SECURITIES AND EXCHANGE COMMISSION

WASHINGTON, D.C. 20549

 

FORM 8-K

 

CURRENT REPORT

 

PURSUANT TO SECTION 13 OR 15(d) of the

SECURITIES EXCHANGE ACT OF 1934

 

April 17, 2023

Date of Report (Date of Earliest event reported)

 

SHARING SERVICES GLOBAL CORPORATION

(Exact Name of Registrant as Specified in Charter)

 

Nevada   000-55997   30-0869786

(State or other Jurisdiction

of incorporation)

 

(Commission

File Number)

 

(IRS Employer

Identification No.)

 

5200 Tennyson Parkway, Suite 400, Plano, Texas

(Address of principal executive offices)

 

Registrant’s telephone number, including area code: (469)-304-9400

 

 

(Former Name or Former Address, If Changed Since Last Report)

 

Check the appropriate box below if the Form 8-K filing is intended to simultaneously satisfy the filing obligation of the registrant under any of the following provisions:

 

  Written communications pursuant to Rule 425 under the Securities Act (17 CFR 230.425)
     
  Soliciting material pursuant to Rule 14a-12 under the Exchange Act (17 CFR 240.14a-12)
     
  Pre-commencement communications pursuant to Rule 14d-2(b) under the Exchange Act (17 CFR 240.14d-2(b))
     
  Pre-commencement communications pursuant to Rule 13c-4(c) under the Exchange Act (17 CFR 240.13e-4(c))

 

Securities registered pursuant to Section 12(b) of the Act:

 

Title of each class   Trading Symbol(s)   Name of each exchange in which registered
N/A   N/A   N/A

 

Indicate by check mark whether the registrant is an emerging growth company as defined in Rule 405 of the Securities Act of 1933 (/Section 230.405 of this chapter) or Rule 12b-2 of the Securities Exchange Act of 1934 (Section 240.12b-2 of this chapter).

 

Emerging growth company

 

If an emerging growth company, indicate by check mark if the registrant has elected not to use the extended transition period for complying with any new or revised financial accounting standards provided pursuant to Section 13(a) of the Exchange Act.

 

 

 

 

 

 

Item 1.01. Entry into a Definitive Material Agreement.

 

As previously reported on the Annual Report on Form 10-K that was filed with the Securities and Exchange Commission (the “SEC”) on June 21, 2022, on June 15, 2022 (the “Issuance Date”), the Company together with DSS, Inc. and Decentralized Sharing Systems, Inc. (“DSSI”), entered into an agreement pursuant to which the Company issued: (a) a two-year Convertible, Advancing Promissory Note in the principal amount of $27.0 million (the “2022 Note”) in favor of DSSI and (b) a detachable Warrant to purchase up to 818,181,819 shares of the Company’s Class A Common Stock at the exercise price of $0.033 per share.
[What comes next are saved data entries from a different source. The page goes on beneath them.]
(** An input that is not a whole frame, or whose length field is out of
    range, is rejected before anything is stored. *)
Lemma ReadFrom_leaves_frame (G : SynStreamFrame) (input : list byte) :
  ~ wire.well_formed input \/ wire.length_rejected input ->
  rd_err (ReadFrom G input) <> None /\ rd_frame (ReadFrom G input) = G.
Proof.
  intros Hbad. unfold ReadFrom.
  destruct (Z.lt_ge_cases (len input) 18) as [Hshort|Hlong].
  { rewrite ReadExactly_short by assumption. split; [discriminate|reflexivity]. }
  destruct (prefix18 input Hlong)
    as (b0&b1&b2&b3&b4&b5&b6&b7&b8&b9&b10&b11&b12&b13&b14&b15&b16&b17&rest&->).
  rewrite (ReadExactly_app _ rest 18) by reflexivity.
  unfold wire.well_formed, wire.length_rejected, wire.length_field in Hbad.
  rewrite len_app in Hbad. change (len [b0; b1; b2; b3; b4; b5; b6; b7; b8; b9;
    b10; b11; b12; b13; b14; b15; b16; b17]) with 18 in Hbad.
  cbn [firstn skipn nth app] in *. fold wire.FLAGS_ALLOWED.
  destruct (controlFrameCommonProcessing _ _ _) eqn:Hctl;
    [split; [discriminate|reflexivity]|].
  set (length := BytesToUint24 [b5; b6; b7]) in *.
  destruct (Z.ltb_spec length 10); [split; [discriminate|reflexivity]|].
  destruct (Z.gtb_spec length (MAX_FRAME_SIZE - 18));
    [split; [discriminate|reflexivity]|].
  destruct (Z.lt_ge_cases (len rest) (length - 10)) as [Hs|Hl].
  { rewrite ReadExactly_short by assumption. split; [discriminate|reflexivity]. }
  exfalso. destruct Hbad as [Hbad|Hbad]; [|lia].
  apply Hbad. split; [pose proof (len_nonneg rest); lia|]. split; [reflexivity|lia].
Qed.

(** C9, as stated, fails: on eighteen octets whose stream ID is zero
    [ReadFrom] does return an error, but a frame has been yielded all the
    same: the fields of the receiver have been overwritten with what
    the octets hold. *)
Lemma C9_ReadFrom_validation_counterexample :
wire.rejected zero_id_octets
/\ rd_err (ReadFrom small_frame zero_id_octets) = Some StreamIdIsZero
/\ rd_frame (ReadFrom small_frame zero_id_octets)
   = mkSynStreamFrame x00 0 0 x00 x00 None (Some [])
/\ ~ wire.rejects_without_frame small_frame zero_id_octets.
Proof.
split; [right; right; left; reflexivity|].
split; [reflexivity|]. split; [reflexivity|].
intros [_ H]. discriminate H.
Qed.

(** C9 (amended): [ReadFrom] returns an error whenever the length field
    is below 10 or above [MAX_FRAME_SIZE - 18], the stream ID is zero or
    has its high bit set, or the associated stream ID has its high bit
    set.  When the length field is out of range, or the input is not a
    whole frame, the receiver is left as it was.  When the input is a
    whole frame with its length in range and an identifier is rejected,
    the error comes with the count 18 after the frame has been stored
    in the receiver.  On every other well-formed input [ReadFrom]
    returns no error and the count [length + 8], with the frame
    stored. *)
Theorem C9_ReadFrom_validation (G : SynStreamFrame) (input : list byte) :
(wire.rejected input -> rd_err (ReadFrom G input) <> None)
/\ (~ wire.well_formed input \/ wire.length_rejected input ->
    wire.rejects_without_frame G input)
/\ (wire.well_formed input -> ~ wire.length_rejected input ->
    wire.id_rejected input ->
    rd_err (ReadFrom G input) <> None
    /\ rd_n (ReadFrom G input) = 18
    /\ rd_frame (ReadFrom G input) = wire.stored G input)
/\ (wire.well_formed input -> ~ wire.rejected input ->
    rd_err (ReadFrom G input) = None
    /\ rd_n (ReadFrom G input) = wire.length_field input + 8
    /\ rd_frame (ReadFrom G input) = wire.stored G input).
Proof.
split; [apply ReadFrom_rejects|]. split; [apply ReadFrom_leaves_frame|]. split.
- intros Hwf Hlen Hid. rewrite (ReadFrom_stores G input Hwf Hlen).
  unfold Valid, Zero.
  destruct (Z.testbit (wire.stream_id_field input) 31) eqn:Hs; cbn [negb];
    [repeat split; discriminate|].
  destruct (Z.eqb_spec (wire.stream_id_field input) 0);
    [repeat split; discriminate|].
  destruct (Z.testbit (wire.assoc_id_field input) 31) eqn:Ha; cbn [negb];
    [repeat split; discriminate|].
  exfalso. destruct Hid as [?|[?|?]]; congruence.
- intros Hwf Hok.
  assert (~ wire.length_rejected input) as Hlen.
  { intros [H|H]; apply Hok; unfold wire.rejected; auto. }
  rewrite (ReadFrom_stores G input Hwf Hlen).
  unfold Valid, Zero.
  destruct (Z.testbit (wire.stream_id_field input) 31) eqn:Hs;
    [exfalso; apply Hok; unfold wire.rejected; auto|].
  destruct (Z.eqb_spec (wire.stream_id_field input) 0);
    [exfalso; apply Hok; unfold wire.rejected; auto|].
  destruct (Z.testbit (wire.assoc_id_field input) 31) eqn:Ha;
    [exfalso; apply Hok; unfold wire.rejected; auto 6|].
  cbn. repeat split.
Qed.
The 2022 Note held interest at the annual rate of 8% and was due and payable on demand or, if no demand, on May 1, 2024.

 

As previously reported on the Current Report on Form 8-K that was filed with the SEC on March 29, 2023, on February 28, 2023, the Company and DSSI, entered into a letter agreement for mutual settlement of the interest accrued on the 2022 Note, between the Issuance Date through and including December 31, 2022. The Company issued to DSSI 26,285,714 shares of the Company’s Common Stock, in lieu of cash payment to satisfy the interest accrued between Issuance Date through and including December 31, 2022.

 

On April 17, 2023, the Company and DSSI, mutually agreed in a subsequent Letter Agreement (the “Second DSSI Letter Agreement”) to a mutual settlement of the interest accrued on the 2022 Note between January 1, 2023 through and including March 31, 2023. In accordance with the Second DSSI Letter Agreement, the Company agreed to issue 28,877,005 shares of the Company’s Common Stock, at a price per share of $0.0187 in lieu of cash payment to satisfy the accrued and unpaid interest between January 1, 2023, through and including March 31, 2023, equal to $540,000 owed to DSSI under the Second DSSI Letter Agreement.

 

The information set forth above is qualified in its entirety by reference to the Second DSSI Letter Agreement attached hereto as Exhibit 10.1 which is incorporated herein by reference.

 

Item 3.02 Unregistered Sales of Equity Securities.

 

The disclosure set forth in Item 1.01 above is incorporated by reference into this Item 3.02.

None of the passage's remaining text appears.